* What to work on *
Look for the word "isdigit" in the entries and copy every line where it shows up.
*** Begin section ***
(** * Quiz application: question parsing and answer grading

    A shallow embedding of the data model, the graders, the table parser and
    the score computation of [src/app.py], with the properties of the
    specification stated over it.

    Modelling decisions.
    - A Python [str] is a [string]: a sequence of 8-bit characters read as
      UTF-8 text of which only the ASCII characters are interpreted.
      [strip] and [lower] act on ASCII whitespace and ASCII letters; every
      byte above 127 is carried unchanged (it is no whitespace and has no
      case).
    - [str.isdigit], [int] and [float] are the Python runtime's and are
      parameters of the parser (record [Runtime]): [isdigit] holds of digit
      characters that [int] rejects, and [int] rejects a literal longer
      than its digit limit.
    - A Python [float] is an exact rational of [Q]; [len(u) / len(c)] is the
      quotient of two integers and raises [ZeroDivisionError] on a zero
      divisor.
    - A Python [set] of strings is a [gset string]; a [dict] is an
      association list in insertion order (module [PyDict]).
    - A raised exception is the [Raise] case of [result]. *)

From Stdlib Require Import QArith Ascii String DecimalString DecimalNat.
From stdpp Require Import gmap strings list.

Local Open Scope string_scope.

(** ** Exceptions *)

Inductive exn : Type :=
| KeyError (key : string)
| ValueError_float (arg : string)
| ValueError_int (arg : string)
| ValueError_columns (msg : string)
| ZeroDivisionError.

Inductive result (A : Type) : Type :=
| Ok (a : A)
| Raise (e : exn).

Arguments Ok {A} a.
Arguments Raise {A} e.

Definition bind {A B : Type} (r : result A) (k : A → result B) : result B :=
  match r with
  | Ok a => k a
  | Raise e => Raise e
  end.

Notation "x ← r ;;; k" := (bind r (λ x, k))
  (at level 20, r at level 100, k at level 200, right associativity,
   format "'[' x  ←  r  ;;; '/' k ']'").

(** [returns r q]: the call returned (it did not raise) and its value is the
    rational [q]. *)
Definition returns (r : result Q) (q : Q) : Prop :=
  ∃ s, r = Ok s ∧ (s == q)%Q.

(** ** Python string operations, on ASCII *)

Module PyStr.

(** [str.isspace] on one ASCII character: TAB, LF, VT, FF, CR, the four
    separators FS, GS, RS, US and the space. *)
Definition is_space (c : ascii) : bool :=
  let n := nat_of_ascii c in
  ((9 <=? n) && (n <=? 13) || (28 <=? n) && (n <=? 32))%nat.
*** End section ***
* Your solution *
    - [str.isdigit], [int] and [float] are the Python runtime's and are
      parameters of the parser (record [Runtime]): [isdigit] holds of digit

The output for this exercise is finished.